▸ **Work to be completed**
In the listing below, the lines starting with the line with "(message : string)" and going on through the line with "(** ** [WorkflowExecutor.expand_matrix]" are to be reproduced exactly, and only those.

┌────────

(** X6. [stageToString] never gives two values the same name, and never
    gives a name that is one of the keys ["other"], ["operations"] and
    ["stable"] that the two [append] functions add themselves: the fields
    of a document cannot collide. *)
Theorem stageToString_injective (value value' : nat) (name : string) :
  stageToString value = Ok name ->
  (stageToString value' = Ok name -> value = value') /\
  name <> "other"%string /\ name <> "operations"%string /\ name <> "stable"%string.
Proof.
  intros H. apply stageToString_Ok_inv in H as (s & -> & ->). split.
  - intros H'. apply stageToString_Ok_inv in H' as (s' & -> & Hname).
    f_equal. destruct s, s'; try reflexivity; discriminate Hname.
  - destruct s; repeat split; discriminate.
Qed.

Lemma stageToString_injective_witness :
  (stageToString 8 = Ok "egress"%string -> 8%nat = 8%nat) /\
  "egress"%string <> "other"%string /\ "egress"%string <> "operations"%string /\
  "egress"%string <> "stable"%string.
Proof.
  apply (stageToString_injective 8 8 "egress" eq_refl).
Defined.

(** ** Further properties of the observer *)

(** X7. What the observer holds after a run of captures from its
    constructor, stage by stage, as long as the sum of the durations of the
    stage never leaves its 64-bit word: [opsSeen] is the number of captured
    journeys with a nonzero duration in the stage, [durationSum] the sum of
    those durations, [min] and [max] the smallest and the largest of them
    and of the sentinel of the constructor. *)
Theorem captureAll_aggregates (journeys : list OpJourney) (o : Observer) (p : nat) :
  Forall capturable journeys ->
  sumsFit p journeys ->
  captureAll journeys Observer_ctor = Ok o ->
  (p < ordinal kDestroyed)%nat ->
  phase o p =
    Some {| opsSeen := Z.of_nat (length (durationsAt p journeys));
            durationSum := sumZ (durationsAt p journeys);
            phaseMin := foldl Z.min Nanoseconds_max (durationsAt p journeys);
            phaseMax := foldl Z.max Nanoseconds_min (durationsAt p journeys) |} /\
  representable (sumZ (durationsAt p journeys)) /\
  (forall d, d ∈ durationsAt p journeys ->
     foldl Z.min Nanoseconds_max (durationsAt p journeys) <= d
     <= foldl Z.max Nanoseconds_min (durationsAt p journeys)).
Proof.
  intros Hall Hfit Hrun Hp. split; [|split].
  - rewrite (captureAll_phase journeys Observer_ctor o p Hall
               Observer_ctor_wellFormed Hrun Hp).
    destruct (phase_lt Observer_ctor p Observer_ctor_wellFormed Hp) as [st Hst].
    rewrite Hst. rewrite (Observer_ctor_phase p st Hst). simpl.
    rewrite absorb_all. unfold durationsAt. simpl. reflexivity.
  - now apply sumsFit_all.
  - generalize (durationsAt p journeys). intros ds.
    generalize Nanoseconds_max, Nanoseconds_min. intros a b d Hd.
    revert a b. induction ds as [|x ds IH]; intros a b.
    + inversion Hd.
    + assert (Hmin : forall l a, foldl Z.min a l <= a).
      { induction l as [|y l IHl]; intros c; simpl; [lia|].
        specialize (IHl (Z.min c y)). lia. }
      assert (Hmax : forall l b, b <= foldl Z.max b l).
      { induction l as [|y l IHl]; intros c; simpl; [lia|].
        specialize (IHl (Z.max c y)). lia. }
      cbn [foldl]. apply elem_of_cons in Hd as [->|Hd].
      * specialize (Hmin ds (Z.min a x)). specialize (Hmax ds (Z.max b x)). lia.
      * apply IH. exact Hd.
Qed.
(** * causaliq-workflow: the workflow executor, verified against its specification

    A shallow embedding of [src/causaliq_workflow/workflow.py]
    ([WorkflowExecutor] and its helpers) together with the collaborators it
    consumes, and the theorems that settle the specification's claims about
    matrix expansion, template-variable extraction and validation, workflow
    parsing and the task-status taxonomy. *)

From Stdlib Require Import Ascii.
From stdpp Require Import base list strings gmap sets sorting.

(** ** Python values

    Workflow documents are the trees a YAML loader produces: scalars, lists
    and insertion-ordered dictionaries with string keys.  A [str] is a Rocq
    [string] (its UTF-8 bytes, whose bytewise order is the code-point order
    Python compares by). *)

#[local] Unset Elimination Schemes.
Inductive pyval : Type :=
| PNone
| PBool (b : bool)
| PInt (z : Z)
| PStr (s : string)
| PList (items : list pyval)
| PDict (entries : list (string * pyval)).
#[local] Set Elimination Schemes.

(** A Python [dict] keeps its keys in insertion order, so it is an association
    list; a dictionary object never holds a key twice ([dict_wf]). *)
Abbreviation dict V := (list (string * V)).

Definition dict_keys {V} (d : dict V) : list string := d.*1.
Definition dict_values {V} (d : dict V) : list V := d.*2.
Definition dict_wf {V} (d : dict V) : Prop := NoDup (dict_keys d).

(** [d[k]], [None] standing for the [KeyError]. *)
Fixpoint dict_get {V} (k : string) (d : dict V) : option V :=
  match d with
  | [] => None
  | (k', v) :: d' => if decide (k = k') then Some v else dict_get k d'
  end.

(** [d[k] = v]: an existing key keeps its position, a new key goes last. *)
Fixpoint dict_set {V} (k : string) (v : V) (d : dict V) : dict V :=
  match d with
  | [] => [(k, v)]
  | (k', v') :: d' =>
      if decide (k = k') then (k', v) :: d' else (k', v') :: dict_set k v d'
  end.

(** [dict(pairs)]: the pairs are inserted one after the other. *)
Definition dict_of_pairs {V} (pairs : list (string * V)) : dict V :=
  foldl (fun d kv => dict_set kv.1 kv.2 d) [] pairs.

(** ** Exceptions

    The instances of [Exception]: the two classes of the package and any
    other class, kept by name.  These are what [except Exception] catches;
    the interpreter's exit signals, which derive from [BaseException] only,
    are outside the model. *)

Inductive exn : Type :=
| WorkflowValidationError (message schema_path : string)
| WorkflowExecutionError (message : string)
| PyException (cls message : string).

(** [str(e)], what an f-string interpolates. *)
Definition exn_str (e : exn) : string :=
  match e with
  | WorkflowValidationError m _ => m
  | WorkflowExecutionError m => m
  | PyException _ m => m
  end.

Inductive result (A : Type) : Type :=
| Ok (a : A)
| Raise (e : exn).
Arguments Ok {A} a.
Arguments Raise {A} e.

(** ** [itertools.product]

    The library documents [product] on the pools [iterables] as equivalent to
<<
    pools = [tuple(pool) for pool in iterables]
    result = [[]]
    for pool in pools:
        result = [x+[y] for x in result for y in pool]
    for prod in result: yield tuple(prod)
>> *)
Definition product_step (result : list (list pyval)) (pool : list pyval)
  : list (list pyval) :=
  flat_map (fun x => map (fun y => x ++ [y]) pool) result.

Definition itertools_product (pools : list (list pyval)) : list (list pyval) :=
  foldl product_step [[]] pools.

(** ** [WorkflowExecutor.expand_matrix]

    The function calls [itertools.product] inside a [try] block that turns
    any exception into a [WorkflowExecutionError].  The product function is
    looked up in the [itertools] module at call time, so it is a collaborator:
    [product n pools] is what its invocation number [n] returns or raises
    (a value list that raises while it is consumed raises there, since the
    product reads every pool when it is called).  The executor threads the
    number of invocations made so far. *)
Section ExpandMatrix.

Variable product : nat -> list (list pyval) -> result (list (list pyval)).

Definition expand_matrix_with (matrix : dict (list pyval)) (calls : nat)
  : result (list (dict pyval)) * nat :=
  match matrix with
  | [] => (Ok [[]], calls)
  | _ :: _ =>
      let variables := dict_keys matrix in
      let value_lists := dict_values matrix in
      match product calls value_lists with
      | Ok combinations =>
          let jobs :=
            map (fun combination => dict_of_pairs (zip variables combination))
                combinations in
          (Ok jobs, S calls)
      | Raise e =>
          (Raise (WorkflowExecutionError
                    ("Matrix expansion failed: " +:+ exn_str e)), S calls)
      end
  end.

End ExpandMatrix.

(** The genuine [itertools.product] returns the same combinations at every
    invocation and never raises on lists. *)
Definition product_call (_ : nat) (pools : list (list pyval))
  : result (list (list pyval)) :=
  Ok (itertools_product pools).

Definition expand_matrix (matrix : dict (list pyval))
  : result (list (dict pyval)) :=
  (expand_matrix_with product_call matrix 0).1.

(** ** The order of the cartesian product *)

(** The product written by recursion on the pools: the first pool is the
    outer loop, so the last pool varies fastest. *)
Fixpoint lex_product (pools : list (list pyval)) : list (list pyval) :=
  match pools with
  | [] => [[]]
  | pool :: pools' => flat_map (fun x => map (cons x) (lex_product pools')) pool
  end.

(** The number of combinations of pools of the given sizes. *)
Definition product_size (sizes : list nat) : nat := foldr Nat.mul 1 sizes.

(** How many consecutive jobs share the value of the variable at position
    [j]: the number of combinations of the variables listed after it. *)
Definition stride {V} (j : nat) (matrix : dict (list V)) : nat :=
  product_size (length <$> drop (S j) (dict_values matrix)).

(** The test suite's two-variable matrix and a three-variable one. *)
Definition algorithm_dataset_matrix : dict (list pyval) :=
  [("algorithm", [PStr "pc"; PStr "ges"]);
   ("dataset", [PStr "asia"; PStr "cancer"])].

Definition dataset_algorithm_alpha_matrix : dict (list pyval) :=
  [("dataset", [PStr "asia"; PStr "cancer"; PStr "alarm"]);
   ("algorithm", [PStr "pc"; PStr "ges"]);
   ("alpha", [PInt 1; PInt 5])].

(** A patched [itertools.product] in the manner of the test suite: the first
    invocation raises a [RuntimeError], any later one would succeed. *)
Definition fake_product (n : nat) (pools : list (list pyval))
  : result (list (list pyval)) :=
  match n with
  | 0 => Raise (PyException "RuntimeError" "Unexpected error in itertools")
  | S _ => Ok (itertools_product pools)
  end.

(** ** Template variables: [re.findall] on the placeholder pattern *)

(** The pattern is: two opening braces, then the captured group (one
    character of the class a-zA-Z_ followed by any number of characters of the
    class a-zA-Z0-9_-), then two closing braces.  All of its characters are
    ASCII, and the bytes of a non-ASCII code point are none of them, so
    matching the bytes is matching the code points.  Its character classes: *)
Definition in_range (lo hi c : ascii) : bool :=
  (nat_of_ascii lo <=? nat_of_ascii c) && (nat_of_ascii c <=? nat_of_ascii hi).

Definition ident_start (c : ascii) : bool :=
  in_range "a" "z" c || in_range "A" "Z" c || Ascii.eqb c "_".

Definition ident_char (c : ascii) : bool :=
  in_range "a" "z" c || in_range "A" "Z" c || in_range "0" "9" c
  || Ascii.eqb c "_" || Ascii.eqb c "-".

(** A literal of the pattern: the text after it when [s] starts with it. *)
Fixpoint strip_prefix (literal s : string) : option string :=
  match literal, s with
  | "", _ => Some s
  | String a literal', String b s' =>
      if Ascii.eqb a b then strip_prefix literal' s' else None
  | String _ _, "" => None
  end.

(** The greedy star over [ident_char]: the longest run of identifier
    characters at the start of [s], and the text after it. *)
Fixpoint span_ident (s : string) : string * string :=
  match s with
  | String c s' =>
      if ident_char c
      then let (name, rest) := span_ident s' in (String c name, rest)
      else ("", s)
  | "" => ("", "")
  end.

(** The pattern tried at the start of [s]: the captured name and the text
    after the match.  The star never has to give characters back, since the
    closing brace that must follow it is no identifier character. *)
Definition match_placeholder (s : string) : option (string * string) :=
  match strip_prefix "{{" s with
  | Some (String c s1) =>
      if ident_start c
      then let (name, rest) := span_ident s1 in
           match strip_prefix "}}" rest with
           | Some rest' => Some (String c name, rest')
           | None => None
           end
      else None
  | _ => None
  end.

└────────

▸ **Result for this task**
| WorkflowExecutionError (message : string)
| PyException (cls message : string).

(** [str(e)], what an f-string interpolates. *)
Definition exn_str (e : exn) : string :=
  match e with
  | WorkflowValidationError m _ => m
  | WorkflowExecutionError m => m
  | PyException _ m => m
  end.

Inductive result (A : Type) : Type :=
| Ok (a : A)
| Raise (e : exn).
Arguments Ok {A} a.
Arguments Raise {A} e.

(** ** [itertools.product]

    The library documents [product] on the pools [iterables] as equivalent to
<<
    pools = [tuple(pool) for pool in iterables]
    result = [[]]
    for pool in pools:
        result = [x+[y] for x in result for y in pool]
    for prod in result: yield tuple(prod)
>> *)
Definition product_step (result : list (list pyval)) (pool : list pyval)
  : list (list pyval) :=
  flat_map (fun x => map (fun y => x ++ [y]) pool) result.

Definition itertools_product (pools : list (list pyval)) : list (list pyval) :=
  foldl product_step [[]] pools.

(** ** [WorkflowExecutor.expand_matrix]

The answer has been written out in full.